◆ **Task item**
Report each line of the data below in which "then" appears.
─── Information supplied
Lemma keyword_matches_loop_count (combined_text title : string) (kws : list string) :
  (keyword_matches_loop combined_text title kws == keyword_count combined_text title kws)%Q.
Proof.
  unfold keyword_matches_loop.
  assert (G : forall acc,
    (fold_left
       (fun keyword_matches keyword =>
          if contains keyword combined_text then
            let keyword_matches := (keyword_matches + 1)%Q in
            if contains keyword title then (keyword_matches + (1 # 2))%Q
            else keyword_matches
          else keyword_matches) kws acc
     == acc + keyword_count combined_text title kws)%Q).
  { induction kws as [|k r IH]; intros acc; simpl.
    - ring.
    - rewrite IH.
      destruct (contains k combined_text), (contains k title); simpl; ring. }
  rewrite G. ring.
Qed.

(** C4: in the multi-keyword tier (the exact phrase and the clean phrase are
    not in the combined text, and there are at least two keywords), with
    [count] the sum of 1 per keyword found in the combined text plus 0.5 per
    such keyword also in the title, accumulated exactly: the score is
    60 + 10 * (count - 2) when count >= 2 and 0 otherwise. *)
Theorem multi_keyword_tier_score (combined_text title original_phrase clean_phrase : string)
  (search_keywords : list string) :
  contains original_phrase combined_text = false ->
  (clean_phrase = "" \/ contains clean_phrase combined_text = false) ->
  (2 <= length search_keywords)%nat ->
  ((2 <= keyword_count combined_text title search_keywords)%Q ->
   (calculate_relevance_score combined_text title original_phrase clean_phrase search_keywords
    == 60 + 10 * (keyword_count combined_text title search_keywords - 2))%Q) /\
  ((keyword_count combined_text title search_keywords < 2)%Q ->
   (calculate_relevance_score combined_text title original_phrase clean_phrase search_keywords
    == 0)%Q).
Proof.
  intros H1 H2 H3.
  assert (Hclean : negb (String.eqb clean_phrase "") && contains clean_phrase combined_text
                   = false).
  { destruct H2 as [-> | ->]; [reflexivity | apply andb_false_r]. }
  assert (Hlen : (1 <? length search_keywords)%nat = true) by (apply Nat.ltb_lt; lia).
  pose proof (keyword_matches_loop_count combined_text title search_keywords) as Hc.
  unfold calculate_relevance_score. rewrite H1, Hclean, Hlen.
  split; intros Hle.
  - assert (Hb : Qle_bool 2 (keyword_matches_loop combined_text title search_keywords) = true).
    { apply Qle_bool_iff. rewrite Hc. exact Hle. }
    rewrite Hb. rewrite Hc. ring.
  - assert (Hb : Qle_bool 2 (keyword_matches_loop combined_text title search_keywords) = false).
    { destruct (Qle_bool _ _) eqn:E; [|reflexivity].
      apply Qle_bool_iff in E. rewrite Hc in E.
      exfalso. exact (Qlt_not_le _ _ Hle E). }
    rewrite Hb. reflexivity.
Qed.

Lemma multi_keyword_tier_score_witness :
  contains "fun cookie sale" "cookie and sale  sierra" = false /\
  ("fun cookie sale" = "" \/ contains "fun cookie sale" "cookie and sale  sierra" = false) /\
  (2 <= length ["fun"; "cookie"; "sale"])%nat /\
  (((2 <= keyword_count "cookie and sale  sierra" "cookie and sale" ["fun"; "cookie"; "sale"])%Q ->
    (calculate_relevance_score "cookie and sale  sierra" "cookie and sale" "fun cookie sale"
       "fun cookie sale" ["fun"; "cookie"; "sale"]
     == 60 + 10 * (keyword_count "cookie and sale  sierra" "cookie and sale"
                     ["fun"; "cookie"; "sale"] - 2))%Q) /\
   ((keyword_count "cookie and sale  sierra" "cookie and sale" ["fun"; "cookie"; "sale"] < 2)%Q ->
    (calculate_relevance_score "cookie and sale  sierra" "cookie and sale" "fun cookie sale"
       "fun cookie sale" ["fun"; "cookie"; "sale"] == 0)%Q)).
Proof.
  split; [reflexivity|]. split; [right; reflexivity|]. split; [simpl; lia|].
  apply multi_keyword_tier_score; [reflexivity | right; reflexivity | simpl; lia].
Defined.

Lemma filter_subseq {A : Type} (f : A -> bool) (l : list A) : subseq (filter f l) l.
Proof.
  induction l as [|x r IH]; simpl; [constructor|].
  destruct (f x); constructor; exact IH.
Qed.

Lemma filter_by_sender_filter (anns : list announcement) (sender_name : string) :
  filter_by_sender anns sender_name
  = filter (fun a => contains (lower sender_name) (lower (get_str (SentByUser a)))) anns.
Proof.
  unfold filter_by_sender. induction anns as [|a r IH]; simpl; [reflexivity|].
  now rewrite IH.
Qed.

(** C9: the sender filter keeps, in input order, exactly the input records
    whose lower-cased [SentByUser] contains the lower-cased sender name (a
    plain substring test, nothing fuzzy): its output is a sub-sequence of
    its input and every output record's sender contains the name. *)
Theorem filter_by_sender_spec (anns : list announcement) (sender_name : string) :
  filter_by_sender anns sender_name
  = filter (fun a => contains (lower sender_name) (lower (get_str (SentByUser a)))) anns /\
  subseq (filter_by_sender anns sender_name) anns /\
  Forall (fun a => contains (lower sender_name) (lower (get_str (SentByUser a))) = true)
    (filter_by_sender anns sender_name).
Proof.
  rewrite filter_by_sender_filter.
  split; [reflexivity|]. split; [apply filter_subseq|].
  apply Forall_forall. intros a Ha. apply filter_In in Ha. apply Ha.
Qed.

Lemma combined_filter_body_count pst ext pdt y c st sn dq r :
  combined_filter_body pst ext pdt y c st sn dq = Ok r ->
  count r = Z.of_nat (length (announcements r)).
Proof.
  unfold combined_filter_body, bind.
  destruct (structured_stages pst ext pdt y _ _ _) as [[anns steps]|e]; [|discriminate].
  destruct (text_stage _ _ _ _ _ _) as [anns' steps'].
  intros E. injection E as <-. reflexivity.
Qed.

(** C10: every dictionary [combined_filter_announcements] returns (success,
    connection not initialized, caught exception) has ["count"] equal to the
    length of its ["announcements"] list; the function is total, so no
    exception escapes.  The same holds for [get_all_announcements]. *)
Theorem combined_filter_count_consistent
  (parse_sent_time : string -> option datetime)
  (extract_date_time_range : string -> result (option datetime * option datetime))
  (parse_date_time : string -> result (option datetime)) (now_year : Z)
  (c : client) (search_text sender_name date_query : option string) :
  let resp := combined_filter_announcements parse_sent_time extract_date_time_range
                parse_date_time now_year c search_text sender_name date_query in
  count resp = Z.of_nat (length (announcements resp)) /\
  count (get_all_announcements c) = Z.of_nat (length (announcements (get_all_announcements c))).
Proof.
  split.
  - unfold combined_filter_announcements.
    destruct (negb (airtable c)); [reflexivity|].
    destruct (combined_filter_body _ _ _ _ c search_text sender_name date_query) eqn:E;
      [|reflexivity].
    exact (combined_filter_body_count _ _ _ _ _ _ _ _ _ E).
  - unfold get_all_announcements.
    destruct (negb (airtable c)); [reflexivity|].
    destruct (get_all_records c) as [[|r rs]|e]; reflexivity.
Qed.

Lemma get_all_announcements_ok (c : client) (raws : list (option announcement)) :
  airtable c = true -> get_all_records c = Ok raws ->
  announcements (get_all_announcements c) = fields_of raws.
Proof.
  intros Ha Hg. unfold get_all_announcements. rewrite Ha, Hg. simpl.
  destruct raws; reflexivity.
Qed.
──────
◆ **Solution**
          if contains keyword combined_text then
            if contains keyword title then (keyword_matches + (1 # 2))%Q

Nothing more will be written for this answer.